# About this exercise
Could you give the data below again, exactly and completely?

(Stored data entries)
-*-

(** [m] invokes only what [P] allows: from every state, the invocations
    it adds to the history all satisfy [P]. [view] reads the network side
    out of the state. *)
Definition extends (P : Request * bool -> Prop) (n n' : Net) : Prop :=
  exists cs, calls (history n') = calls (history n) ++ cs /\ Forall P cs.

Definition emits {S A} (view : S -> Net) (P : Request * bool -> Prop) (m : St S A) : Prop :=
  forall s, extends P (view s) (view (m s).2).


(** Neither an approval nor a transfer. *)
Definition preliminary (c : Request * bool) : Prop :=
  is_approve c.1 = false /\ is_transfer c.1 = false.

(** The request the script sends to approve [total]. *)
Definition approveRequest (cfg : Config) (total : Z) : Request :=
  TokenApprove (tokenAddress cfg) (batchAddress cfg) total.

(** The request the script sends to read the allowance. *)
Definition allowanceRequest (cfg : Config) (wallet : string) : Request :=
  TokenAllowance (tokenAddress cfg) wallet (batchAddress cfg).

(** The guards at the head of [onSend] all pass. *)
Definition ready (host : Host) (st : App.AppState) : bool :=
  App.connected st && truthy (App.tokenAddress st) && truthy (App.batchAddress st)
  && bool_decide (is_Some (App.decimals st))
  && negb (length (App.entries (App.normalized host st)) =? 0)%nat.

(** The canonical forms of the addresses of the input that have one. *)
Definition canonical (host : Host) (addresses : list string) : list string :=
  omap (getAddress host) addresses.

(** The entry the validation loop makes of a recipient with a valid
    address and a positive amount, checkpoints aside. *)
Definition acceptable (host : Host) (cfg : Config) (decimals : Z) (r : Recipient)
    : option Entry :=
  if isAddress host (address r) then
    match (if isNative cfg then parseEther host (amountStr r)
           else parseUnits host (amountStr r) decimals) with
    | Returns a =>
        if a <=? 0 then None
        else Some {| e_address := address r; e_amountStr := amountStr r; amt := a |}
    | Rejects _ => None
    end
  else None.

(** How often [c] occurs in [l]. *)
Definition occurrences (c : string) (l : list string) : nat :=
  length (filter (fun x => x = c) l).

-*-

# Answer to this task
(** [m] invokes only what [P] allows: from every state, the invocations
    it adds to the history all satisfy [P]. [view] reads the network side
    out of the state. *)
Definition extends (P : Request * bool -> Prop) (n n' : Net) : Prop :=
  exists cs, calls (history n') = calls (history n) ++ cs /\ Forall P cs.

Definition emits {S A} (view : S -> Net) (P : Request * bool -> Prop) (m : St S A) : Prop :=
  forall s, extends P (view s) (view (m s).2).


(** Neither an approval nor a transfer. *)
Definition preliminary (c : Request * bool) : Prop :=
  is_approve c.1 = false /\ is_transfer c.1 = false.

(** The request the script sends to approve [total]. *)
Definition approveRequest (cfg : Config) (total : Z) : Request :=
  TokenApprove (tokenAddress cfg) (batchAddress cfg) total.

(** The request the script sends to read the allowance. *)
Definition allowanceRequest (cfg : Config) (wallet : string) : Request :=
  TokenAllowance (tokenAddress cfg) wallet (batchAddress cfg).

(** The guards at the head of [onSend] all pass. *)
Definition ready (host : Host) (st : App.AppState) : bool :=
  App.connected st && truthy (App.tokenAddress st) && truthy (App.batchAddress st)
  && bool_decide (is_Some (App.decimals st))
  && negb (length (App.entries (App.normalized host st)) =? 0)%nat.

(** The canonical forms of the addresses of the input that have one. *)
Definition canonical (host : Host) (addresses : list string) : list string :=
  omap (getAddress host) addresses.

(** The entry the validation loop makes of a recipient with a valid
    address and a positive amount, checkpoints aside. *)
Definition acceptable (host : Host) (cfg : Config) (decimals : Z) (r : Recipient)
    : option Entry :=
  if isAddress host (address r) then
    match (if isNative cfg then parseEther host (amountStr r)
           else parseUnits host (amountStr r) decimals) with
    | Returns a =>
        if a <=? 0 then None
        else Some {| e_address := address r; e_amountStr := amountStr r; amt := a |}
    | Rejects _ => None
    end
  else None.

(** How often [c] occurs in [l]. *)
Definition occurrences (c : string) (l : list string) : nat :=
  length (filter (fun x => x = c) l).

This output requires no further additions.